(Saved data entries)

(** A row of [transactions] ([created_at] is never read by the pipeline). *)
Record TransactionRow : Type := {
  t_id : Z;
  t_amount : Q;
  t_type : TxType;
  t_merchant : string;
  t_category_id : option Z;
  t_account_id : option Z;
  t_user_id : option Z;
  t_date : string;
  t_raw_sms : option string;
  t_notes : option string;
  t_original_merchant : option string
}.

(** A row of [merchant_mapping], [UNIQUE(sms_name, user_id)]. *)
Record MerchantMapping : Type := {
  m_id : Z;
  smsName : string;
  displayName : string;
  m_categoryId : option Z;
  m_userId : option Z
}.

(** A row of [accounts], [UNIQUE(bank_name, last_4, user_id)]. *)
Record Account : Type := {
  a_id : Z;
  a_name : string;
  bankName : string;
  last4 : string;
  a_type : string;
  a_userId : option Z
}.

(** A row of [categories] (icon, colour and budget are not read here). *)
Record Category : Type := {
  c_id : Z;
  c_name : string;
  c_userId : option Z
}.

(** The tables, each in rowid order, with the [AUTOINCREMENT] high-water
    marks of [sqlite_sequence]. *)
Record Database : Type := {
  transactions : list TransactionRow;
  merchant_mapping : list MerchantMapping;
  accounts : list Account;
  categories : list Category;
  seq_transactions : Z;
  seq_merchant_mapping : Z;
  seq_accounts : Z
}.

(** A statement either completes, or throws with the store as it was then. *)
Inductive outcome (A : Type) : Type :=
| Done (a : A) (db : Database)
| Thrown (message : string) (db : Database).

Arguments Thrown {A} message db.

Definition M (A : Type) : Type := Database -> outcome A.

Definition ret {A : Type} (a : A) : M A := fun db => Done a db.

Definition bind {A B : Type} (m : M A) (f : A -> M B) : M B :=
  fun db =>
    match m db with
    | Done a db' => f a db'
    | Thrown msg db' => Thrown msg db'
    end.

Definition throw {A : Type} (msg : string) : M A := fun db => Thrown msg db.

(** [try { m } catch (error) { handler(error.message) }] *)
Definition try_catch {A : Type} (m : M A) (handler : string -> M A) : M A :=
  fun db =>
    match m db with
    | Done a db' => Done a db'
    | Thrown msg db' => handler msg db'
    end.

Definition get : M Database := fun db => Done db db.
Definition put (db' : Database) : M unit := fun _ => Done tt db'.

Declare Scope monad_scope.
Delimit Scope monad_scope with monad.
Notation "x <- m ;; k" := (bind m (fun x => k))
  (at level 61, m at next level, right associativity) : monad_scope.
Notation "m ;;; k" := (bind m (fun _ => k))
  (at level 61, right associativity) : monad_scope.
Local Open Scope monad_scope.

(** SQL [column = ?] on a nullable integer column: [NULL] equals nothing. *)
Definition col_is (column : option Z) (v : Z) : bool :=
  match column with
  | Some x => Z.eqb x v
  | None => false
  end.

(** [UPPER(a) = UPPER(b)] *)
Definition upper_eq (a b : string) : bool :=
  String.eqb (Str.toUpperCase a) (Str.toUpperCase b).

Definition type_eqb (a b : TxType) : bool :=
  match a, b with
  | debit, debit | credit, credit => true
  | _, _ => false
  end.

(** The next [AUTOINCREMENT] id: one more than the largest id ever used. *)
Definition next_id (ids : list Z) (seq : Z) : Z :=
  (List.fold_right Z.max seq ids + 1)%Z.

▶ Task brief
Give every entry again, character for character.

▶ Answer space
(** A row of [transactions] ([created_at] is never read by the pipeline). *)
Record TransactionRow : Type := {
  t_id : Z;
  t_amount : Q;
  t_type : TxType;
  t_merchant : string;
  t_category_id : option Z;
  t_account_id : option Z;
  t_user_id : option Z;
  t_date : string;
  t_raw_sms : option string;
  t_notes : option string;
  t_original_merchant : option string
}.

(** A row of [merchant_mapping], [UNIQUE(sms_name, user_id)]. *)
Record MerchantMapping : Type := {
  m_id : Z;
  smsName : string;
  displayName : string;
  m_categoryId : option Z;
  m_userId : option Z
}.

(** A row of [accounts], [UNIQUE(bank_name, last_4, user_id)]. *)
Record Account : Type := {
  a_id : Z;
  a_name : string;
  bankName : string;
  last4 : string;
  a_type : string;
  a_userId : option Z
}.

(** A row of [categories] (icon, colour and budget are not read here). *)
Record Category : Type := {
  c_id : Z;
  c_name : string;
  c_userId : option Z
}.

(** The tables, each in rowid order, with the [AUTOINCREMENT] high-water
    marks of [sqlite_sequence]. *)
Record Database : Type := {
  transactions : list TransactionRow;
  merchant_mapping : list MerchantMapping;
  accounts : list Account;
  categories : list Category;
  seq_transactions : Z;
  seq_merchant_mapping : Z;
  seq_accounts : Z
}.

(** A statement either completes, or throws with the store as it was then. *)
Inductive outcome (A : Type) : Type :=
| Done (a : A) (db : Database)
| Thrown (message : string) (db : Database).

Arguments Thrown {A} message db.

Definition M (A : Type) : Type := Database -> outcome A.

Definition ret {A : Type} (a : A) : M A := fun db => Done a db.

Definition bind {A B : Type} (m : M A) (f : A -> M B) : M B :=
  fun db =>
    match m db with
    | Done a db' => f a db'
    | Thrown msg db' => Thrown msg db'
    end.

Definition throw {A : Type} (msg : string) : M A := fun db => Thrown msg db.

(** [try { m } catch (error) { handler(error.message) }] *)
Definition try_catch {A : Type} (m : M A) (handler : string -> M A) : M A :=
  fun db =>
    match m db with
    | Done a db' => Done a db'
    | Thrown msg db' => handler msg db'
    end.

Definition get : M Database := fun db => Done db db.
Definition put (db' : Database) : M unit := fun _ => Done tt db'.

Declare Scope monad_scope.
Delimit Scope monad_scope with monad.
Notation "x <- m ;; k" := (bind m (fun x => k))
  (at level 61, m at next level, right associativity) : monad_scope.
Notation "m ;;; k" := (bind m (fun _ => k))
  (at level 61, right associativity) : monad_scope.
Local Open Scope monad_scope.

(** SQL [column = ?] on a nullable integer column: [NULL] equals nothing. *)
Definition col_is (column : option Z) (v : Z) : bool :=
  match column with
  | Some x => Z.eqb x v
  | None => false
  end.

(** [UPPER(a) = UPPER(b)] *)
Definition upper_eq (a b : string) : bool :=
  String.eqb (Str.toUpperCase a) (Str.toUpperCase b).

Definition type_eqb (a b : TxType) : bool :=
  match a, b with
  | debit, debit | credit, credit => true
  | _, _ => false
  end.

(** The next [AUTOINCREMENT] id: one more than the largest id ever used. *)
Definition next_id (ids : list Z) (seq : Z) : Z :=
  (List.fold_right Z.max seq ids + 1)%Z.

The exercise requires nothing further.